----- SUPPLIED RECORDS -----

(* ===== verification/Spool.v ===== *)
(** * The durable spool ([internal/spool/spool.go])

    An append-only NDJSON file with one rotated predecessor, read from a byte
    cursor.  File contents are byte lists.  [encoding/json]'s [Marshal] and
    [Unmarshal] of a span are the two functions of the class [LineCodec]; all the
    spool relies on is that an encoding holds no newline.  In particular a record
    may come back changed: JSON compacts and escapes the raw attributes and
    replaces bytes that are no UTF-8 ([reread]).  The calls of a [Write] may fail
    anywhere, a line may be torn and a rotation may stop after any of its calls;
    reads succeed, and the failing calls of the reader are the publisher's (file
    [Forwarder]). *)
From Stdlib Require Import Ascii.
From S2P Require Import Prelude Model.

Definition newline : ascii := "010"%char.

Class LineCodec := {
  marshal : SpanRecord -> option (list ascii);
  unmarshal : list ascii -> option SpanRecord;
  marshal_one_line : forall r data, marshal r = Some data -> newline ∉ data;
}.

(** The write handle: a rotation that fails leaves it closed, and may leave no
    current file ([Closed true]). *)
Inductive handle := Open | Closed (missing : bool).

(** [Spool]: [sp_cur] and [sp_old] are the two files ([None]: no rotated file),
    [sp_cursor] the cursor file. *)
Record Spool := mkSpool {
  sp_maxBytes : Z;
  sp_handle : handle;
  sp_size : Z;
  sp_cur : list ascii;
  sp_old : option (list ascii);
  sp_cursor : option Z;
  sp_readUndecodable : Z;
  sp_undecodable : Z;
  sp_unloggedLines : Z;
  sp_lastLinesLog : option Z;
}.

Definition DefaultMaxBytes : Z := Z.shiftl 64 20.

Definition undecodableLogInterval : Z := minute.

(** [NewSpool] on a directory with the given files. *)
Definition NewSpool (maxBytes : Z) (cur : list ascii) (old : option (list ascii))
  (cursor : option Z) : Spool :=
  mkSpool (if maxBytes <=? 0 then DefaultMaxBytes else maxBytes) Open
    (Z.of_nat (length cur)) cur old cursor 0 0 0 None.

Definition set_files (size : Z) (cur : list ascii) (old : option (list ascii)) (s : Spool)
  : Spool :=
  mkSpool (sp_maxBytes s) (sp_handle s) size cur old (sp_cursor s) (sp_readUndecodable s)
    (sp_undecodable s) (sp_unloggedLines s) (sp_lastLinesLog s).

Definition set_handle (h : handle) (s : Spool) : Spool :=
  mkSpool (sp_maxBytes s) h (sp_size s) (sp_cur s) (sp_old s) (sp_cursor s)
    (sp_readUndecodable s) (sp_undecodable s) (sp_unloggedLines s) (sp_lastLinesLog s).

Definition set_cursorFile (c : option Z) (s : Spool) : Spool :=
  mkSpool (sp_maxBytes s) (sp_handle s) (sp_size s) (sp_cur s) (sp_old s) c
    (sp_readUndecodable s) (sp_undecodable s) (sp_unloggedLines s) (sp_lastLinesLog s).

Definition set_undecodable (rd un ul : Z) (last : option Z) (s : Spool) : Spool :=
  mkSpool (sp_maxBytes s) (sp_handle s) (sp_size s) (sp_cur s) (sp_old s) (sp_cursor s)
    rd un ul last.

(** The outcome of writing one line: [LineFailed n] is an error after [n] bytes
    of it reached the file. *)
Inductive lineResult := LineOK | LineFailed (n : nat).

(** The outcome of the calls of a rotation. *)
Inductive rotateResult := RotateOK | CloseFailed | RenameFailed | OpenFailed.

(** The outcomes of the calls of one [Write]; lines past the end of the list are
    written. *)
Record writeIO := mkIO { io_lines : list lineResult; io_rotate : rotateResult }.

#[export] Instance handle_eq_dec : EqDecision handle.
Proof. solve_decision. Defined.

Section Codec.
Context `{LineCodec}.

(** [Spool.rotate], with whether it returns an error.  Closing a closed file is an
    error; no rename is called when a rotated file is still there. *)
Definition rotate (io : rotateResult) (s : Spool) : bool * Spool :=
  match sp_handle s with
  | Closed _ => (true, s)
  | Open =>
      match io, sp_old s with
      | CloseFailed, _ | RenameFailed, None | OpenFailed, Some _ =>
          (true, set_handle (Closed false) s)
      | OpenFailed, None =>
          (true, set_handle (Closed true) (set_files (sp_size s) [] (Some (sp_cur s)) s))
      | (RotateOK | RenameFailed), Some _ => (false, set_files 0 [] (sp_old s) s)
      | RotateOK, None => (false, set_files 0 [] (Some (sp_cur s)) s)
      end
  end.

(** The loop of [Spool.Write], with whether it returns an error.  A torn line stays
    in the file and is not counted in the size. *)
Fixpoint writeLines (io : list lineResult) (records : list SpanRecord) (s : Spool)
  : bool * Spool :=
  match records with
  | [] => (false, s)
  | r :: records =>
      match marshal r, sp_handle s with
      | None, _ | _, Closed _ => (true, s)
      | Some data, Open =>
          let line := data ++ [newline] in
          match hd LineOK io with
          | LineOK =>
              writeLines (tl io) records
                (set_files (sp_size s + Z.of_nat (length line)) (sp_cur s ++ line)
                   (sp_old s) s)
          | LineFailed n =>
              (true, set_files (sp_size s) (sp_cur s ++ take n line) (sp_old s) s)
          end
      end
  end.

(** [Spool.Write]: append every record, then rotate past the limit. *)
Definition Spool_Write (io : writeIO) (records : list SpanRecord) (s : Spool)
  : bool * Spool :=
  let '(err, s) := writeLines (io_lines io) records s in
  if err : bool then (true, s)
  else if sp_maxBytes s <=? sp_size s then rotate (io_rotate io) s else (false, s).

(** The complete lines of a byte sequence, newlines included; a trailing
    fragment without one is left out. [acc] is the line being read. *)
Fixpoint splitLines (acc bytes : list ascii) : list (list ascii) :=
  match bytes with
  | [] => []
  | c :: bytes =>
      if decide (c = newline) then (acc ++ [c]) :: splitLines [] bytes
      else splitLines (acc ++ [c]) bytes
  end.

(** The loop of [readFile] over the lines: the records, the position after the
    last line read and the lines that did not decode. *)
Fixpoint readLoop (limit : nat) (pos : Z) (lines : list (list ascii))
  : list SpanRecord * Z * Z :=
  match limit, lines with
  | O, _ | _, [] => ([], pos, 0)
  | S limit', line :: lines =>
      let pos := pos + Z.of_nat (length line) in
      match unmarshal line with
      | Some rec => let '(rs, p, u) := readLoop limit' pos lines in (rec :: rs, p, u)
      | None => let '(rs, p, u) := readLoop limit pos lines in (rs, p, u + 1)
      end
  end.

(** [Spool.readFile] *)
Definition readFile (content : list ascii) (cursor : Z) (limit : nat)
  : list SpanRecord * Z * Z :=
  readLoop limit cursor (splitLines [] (drop (Z.to_nat cursor) content)).

(** [Spool.countUndecodable] with [logUndecodable]. *)
Definition countUndecodable (now : Z) (s : Spool) : Spool :=
  let un := sp_undecodable s + sp_readUndecodable s in
  let ul := sp_unloggedLines s + sp_readUndecodable s in
  let due := match sp_lastLinesLog s with
             | Some t => undecodableLogInterval <=? sat64 (now - t)
             | None => true
             end in
  if (0 <? ul) && due then set_undecodable 0 un 0 (Some now) s
  else set_undecodable 0 un ul (sp_lastLinesLog s) s.

(** The tail of [Spool.Read]: the current file, which may be missing,
    from a cursor that may be past its end. *)
Definition readCurrent (cursor : Z) (limit : nat) (s : Spool)
  : list SpanRecord * Z * Spool :=
  if bool_decide (sp_handle s = Closed true) then ([], cursor, s)
  else
  let cursor := if (0 <? cursor) && (Z.of_nat (length (sp_cur s)) <? cursor) then 0
                else cursor in
  let '(rs, next, u) := readFile (sp_cur s) cursor limit in
  (rs, next, set_undecodable (sp_readUndecodable s + u) (sp_undecodable s)
               (sp_unloggedLines s) (sp_lastLinesLog s) s).

(** [Spool.Read] *)
Definition Spool_Read (now cursor : Z) (limit : nat) (s : Spool)
  : list SpanRecord * Z * Spool :=
  let s := set_undecodable 0 (sp_undecodable s) (sp_unloggedLines s) (sp_lastLinesLog s) s in
  match sp_old s with
  | Some old =>
      let '(rs, next, u) := readFile old cursor limit in
      let s := set_undecodable u (sp_undecodable s) (sp_unloggedLines s)
                 (sp_lastLinesLog s) s in
      match rs with
      | _ :: _ => (rs, next, s)
      | [] =>
          let s := set_files (sp_size s) (sp_cur s) None s in
          readCurrent 0 limit (countUndecodable now s)
      end
  | None => readCurrent cursor limit s
  end.

(** [Spool.SaveCursor] *)
Definition SaveCursor (now pos : Z) (s : Spool) : Spool :=
  set_cursorFile (Some pos) (countUndecodable now s).

(** [Spool.LoadCursor] *)
Definition LoadCursor (s : Spool) : Z := default 0 (sp_cursor s).

(** ** Files of encoded records *)

(** The line of a record that marshals. *)
Definition encodeLine (r : SpanRecord) : list ascii := default [] (marshal r) ++ [newline].

(** What JSON gives back for a record. *)
Definition reread (r : SpanRecord) : option SpanRecord :=
  data ← marshal r; unmarshal (data ++ [newline]).

(** A record that JSON encodes and decodes again. *)
Definition storable (r : SpanRecord) : Prop := is_Some (reread r).

Definition encodeAll (rs : list SpanRecord) : list ascii := concat (encodeLine <$> rs).

Lemma encodeAll_cons r rs : encodeAll (r :: rs) = encodeLine r ++ encodeAll rs.
Proof. done. Qed.

Lemma encodeAll_app l1 l2 : encodeAll (l1 ++ l2) = encodeAll l1 ++ encodeAll l2.
Proof. unfold encodeAll. by rewrite fmap_app, concat_app. Qed.

Lemma reread_line r r' : reread r = Some r' -> unmarshal (encodeLine r) = Some r'.
Proof. unfold reread, encodeLine. destruct (marshal r); done. Qed.

(** Splitting a file of encoded records gives its lines back. *)
Lemma splitLines_line l acc rest :
  newline ∉ l -> splitLines acc (l ++ newline :: rest) = (acc ++ l ++ [newline]) :: splitLines [] rest.
Proof.
  revert acc. induction l as [|c l IH]; intros acc Hl; cbn [app splitLines].
  - by rewrite decide_True.
  - apply not_elem_of_cons in Hl as [Hc Hl]. rewrite decide_False by congruence.
    rewrite IH by done. by rewrite <- app_assoc.
Qed.

Lemma marshal_line r : newline ∉ default [] (marshal r).
Proof. destruct (marshal r) eqn:E; [by apply (marshal_one_line r)|apply not_elem_of_nil]. Qed.

Lemma splitLines_encodeAll rs : splitLines [] (encodeAll rs) = encodeLine <$> rs.
Proof.
  induction rs as [|r rs IH]; [done|]. rewrite encodeAll_cons. unfold encodeLine at 1.
  rewrite <- app_assoc. simpl. rewrite splitLines_line by apply marshal_line.
  rewrite IH. done.
Qed.

(** Reading a file of storable records from a record boundary. *)
Lemma readLoop_encoded limit : forall pos rs, Forall storable rs ->
  readLoop limit pos (encodeLine <$> rs) =
  (omap reread (take limit rs), pos + Z.of_nat (length (encodeAll (take limit rs))), 0).
Proof.
  induction limit as [|limit IH]; intros pos rs Hs;
    [destruct rs; unfold encodeAll; simpl; by rewrite ?Z.add_0_r|].
  destruct Hs as [|r rs [r' Hr] Hs]; [unfold encodeAll; simpl; by rewrite ?Z.add_0_r|].
  rewrite fmap_cons. cbn [readLoop]. cbv zeta. rewrite (reread_line _ _ Hr), IH by done. cbn [take].
  rewrite encodeAll_cons, length_app, Nat2Z.inj_add, Z.add_assoc. csimpl. by rewrite Hr.
Qed.

Lemma readFile_encoded rs n limit : Forall storable rs ->
  readFile (encodeAll rs) (Z.of_nat (length (encodeAll (take n rs)))) limit =
  (omap reread (take limit (drop n rs)),
   Z.of_nat (length (encodeAll (take n rs))) +
   Z.of_nat (length (encodeAll (take limit (drop n rs)))), 0).
Proof.
  intros Hs. unfold readFile. rewrite Nat2Z.id.
  assert (drop (length (encodeAll (take n rs))) (encodeAll rs) = encodeAll (drop n rs)) as ->.
  { rewrite <- (take_drop n rs) at 2. rewrite encodeAll_app. apply drop_app_length. }
  rewrite splitLines_encodeAll. by apply readLoop_encoded, Forall_drop.
Qed.

(** No line is torn. *)
Definition untorn (io : list lineResult) : Prop :=
  Forall (fun r => match r with LineOK | LineFailed O => True | _ => False end) io.

(** The loop appends whole lines: all of them when it returns no error. *)
Lemma writeLines_files : forall rs io s, untorn io ->
  exists stored, stored `prefix_of` rs /\ ((writeLines io rs s).1 = false -> stored = rs) /\
  Forall (fun r => is_Some (marshal r)) stored /\ (sp_handle s <> Open -> stored = []) /\
  (writeLines io rs s).2 =
    set_files (sp_size s + Z.of_nat (length (encodeAll stored))) (sp_cur s ++ encodeAll stored) (sp_old s) s.
Proof.
  assert (forall s, s = set_files (sp_size s + Z.of_nat (length (encodeAll [])))
    (sp_cur s ++ encodeAll []) (sp_old s) s) as Hid.
  { intros s. simpl. rewrite app_nil_r, Z.add_0_r. by destruct s. }
  induction rs as [|r rs IH]; intros io s Hu; cbn [writeLines].
  { exists []. by split_and!; try apply Hid. }
  assert (exists stored, stored `prefix_of` r :: rs /\ (true = false -> stored = r :: rs) /\
    Forall (fun r => is_Some (marshal r)) stored /\ (sp_handle s <> Open -> stored = []) /\
    s = set_files (sp_size s + Z.of_nat (length (encodeAll stored))) (sp_cur s ++ encodeAll stored) (sp_old s) s) as Hnone.
  { exists []. by split_and!; try apply Hid; try apply prefix_nil. }
  destruct (marshal r) as [data|] eqn:Em; [|done]. destruct (sp_handle s) eqn:Eh; [|done].
  assert (untorn (tl io)) as Hu' by (unfold untorn in *; destruct Hu; [constructor|done]).
  destruct io as [|[|[|n]] io]; cbn [hd tl take] in *; try (by inversion Hu).
  1,2: edestruct (IH _ (set_files (sp_size s + Z.of_nat (length (data ++ [newline]))) (sp_cur s ++ data ++ [newline]) (sp_old s) s) Hu')
      as (stored & [post Hpre] & Hok & Hm & Hc & E); exists (r :: stored);
    (assert (encodeLine r = data ++ [newline]) as El by (unfold encodeLine; by rewrite Em)); split_and!;
    [exists post; by rewrite Hpre|intros; f_equal; auto|by constructor; [rewrite Em|]|done|
     rewrite E, encodeAll_cons, El, !length_app; unfold set_files; cbn [sp_size sp_cur sp_old sp_maxBytes sp_handle sp_cursor sp_readUndecodable sp_undecodable sp_unloggedLines sp_lastLinesLog]; f_equal; [rewrite ?length_app; lia|by rewrite !app_assoc]].
  destruct Hnone as (stored & ? & ? & ? & ? & E). exists stored. cbn [fst snd]. rewrite app_nil_r. split_and!; try done.
  rewrite <- E. by destruct s.
Qed.
End Codec.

-----

Among the records above, a stretch begins at the line containing "fragment without one" and ends at the line containing "if (0 <? ul)". Restate that stretch word for word, and nothing else.

    fragment without one is left out. [acc] is the line being read. *)
Fixpoint splitLines (acc bytes : list ascii) : list (list ascii) :=
  match bytes with
  | [] => []
  | c :: bytes =>
      if decide (c = newline) then (acc ++ [c]) :: splitLines [] bytes
      else splitLines (acc ++ [c]) bytes
  end.

(** The loop of [readFile] over the lines: the records, the position after the
    last line read and the lines that did not decode. *)
Fixpoint readLoop (limit : nat) (pos : Z) (lines : list (list ascii))
  : list SpanRecord * Z * Z :=
  match limit, lines with
  | O, _ | _, [] => ([], pos, 0)
  | S limit', line :: lines =>
      let pos := pos + Z.of_nat (length line) in
      match unmarshal line with
      | Some rec => let '(rs, p, u) := readLoop limit' pos lines in (rec :: rs, p, u)
      | None => let '(rs, p, u) := readLoop limit pos lines in (rs, p, u + 1)
      end
  end.

(** [Spool.readFile] *)
Definition readFile (content : list ascii) (cursor : Z) (limit : nat)
  : list SpanRecord * Z * Z :=
  readLoop limit cursor (splitLines [] (drop (Z.to_nat cursor) content)).

(** [Spool.countUndecodable] with [logUndecodable]. *)
Definition countUndecodable (now : Z) (s : Spool) : Spool :=
  let un := sp_undecodable s + sp_readUndecodable s in
  let ul := sp_unloggedLines s + sp_readUndecodable s in
  let due := match sp_lastLinesLog s with
             | Some t => undecodableLogInterval <=? sat64 (now - t)
             | None => true
             end in
  if (0 <? ul) && due then set_undecodable 0 un 0 (Some now) s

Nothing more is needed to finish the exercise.